- Task goal
Across the records that follow, give the number of lines containing the word "assert" and nothing else.

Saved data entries
(** Whatever the bytes, a dictionary that is there stays, and a new one fits. *)
Lemma load_dicts_any n : forall engine f E t, let E' := (load_dicts n engine f E t).1 in
  (forall sc d, E !! sc = Some d -> 0 <= sc < kNumClasses -> E' !! sc = Some d) /\
  (forall sc d, E' !! sc = Some d -> E !! sc = Some d \/ (sc < kNumClasses /\ 0 < zlen d <= kDictCapacity /\ (exists b r, f = b ++ d ++ r))) /\
  zlen (load_dicts n engine f E t).2 = zlen t.
Proof.
  induction n as [|n IH]; intros engine f E t; cbn; [by splits; auto|]. destruct (fread 1 f) as [[b1 f1]|] eqn:E1; [|by splits; auto]. destruct (of_le b1 =? kDictSectionEnd); [by splits; auto|].
  destruct (fread 4 f1) as [[b2 f2]|] eqn:E2; [|by splits; auto]. destruct (_ || _); [by splits; auto|]. destruct (fread (Z.to_nat (of_le b2)) f2) as [[d f3]|] eqn:E3; [|by splits; auto].
  apply fread_some in E1 as [-> _], E2 as [-> _], E3 as [-> _].
  assert (Lift : forall d' : list Z, (exists b r, f3 = b ++ d' ++ r) -> exists b r, b1 ++ b2 ++ d ++ f3 = b ++ d' ++ r).
  { intros d' (b & r & ->). exists (b1 ++ b2 ++ d ++ b), r. by rewrite <- !app_assoc. }
  destruct engine; [|destruct (IH false f3 E t) as (H1 & H2 & H3); splits; [done| |done]; intros sc d' Hd; destruct (H2 sc d' Hd) as [?|(? & ? & ?)]; eauto 6].
  set (sc0 := of_le b1). set (E1 := (setDictionary E sc0 (Some d) (alloc sc0) (built sc0)).2). destruct (IH true f3 E1 (zset t sc0 (set_trained (zget no_train t sc0)))) as (H1 & H2 & H3).
  assert (HE : forall sc d', E1 !! sc = Some d' -> E !! sc = Some d' \/ (sc < kNumClasses /\ 0 < zlen d' <= kDictCapacity /\ d' = d)).
  { intros sc d'. unfold E1, setDictionary. destruct (Z.leb_spec kNumClasses sc0); [by left|]. pose proof (zlen_nonneg d). destruct (Z.eqb_spec (zlen d) 0); [by left|]. destruct (Z.ltb_spec kDictCapacity (zlen d)); [by left|]. cbn [orb].
    destruct (hasDictionary E sc0); [by left|]. destruct (alloc sc0); [|by left]. destruct (built sc0); [|by left]. cbn. destruct (decide (sc0 = sc)) as [->|Hn]; [|rewrite lookup_insert_ne by done; by left].
    rewrite lookup_insert_eq. intros [= <-]. right. splits; [lia|lia|lia|done]. }
  splits; [|intros sc d' Hd|by rewrite H3, zlen_zset].
  - intros sc d' Hd Hr. apply H1; [|done]. destruct (decide (sc0 = sc)) as [<-|Hn]; [|unfold E1; by rewrite setDictionary_other]. unfold E1, setDictionary, hasDictionary. rewrite Hd.
    rewrite (proj2 (Z.ltb_lt sc0 kNumClasses)) by lia. destruct (_ <=? _); [done|]. by destruct (_ || _).
  - destruct (H2 sc d' Hd) as [Hold|(? & ? & ?)]; [|eauto 6]. destruct (HE sc d' Hold) as [?|(? & ? & ->)]; [eauto|]. right. splits; [done|lia|lia|]. exists (b1 ++ b2), f3. by rewrite <- app_assoc.
Qed.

- Solution
2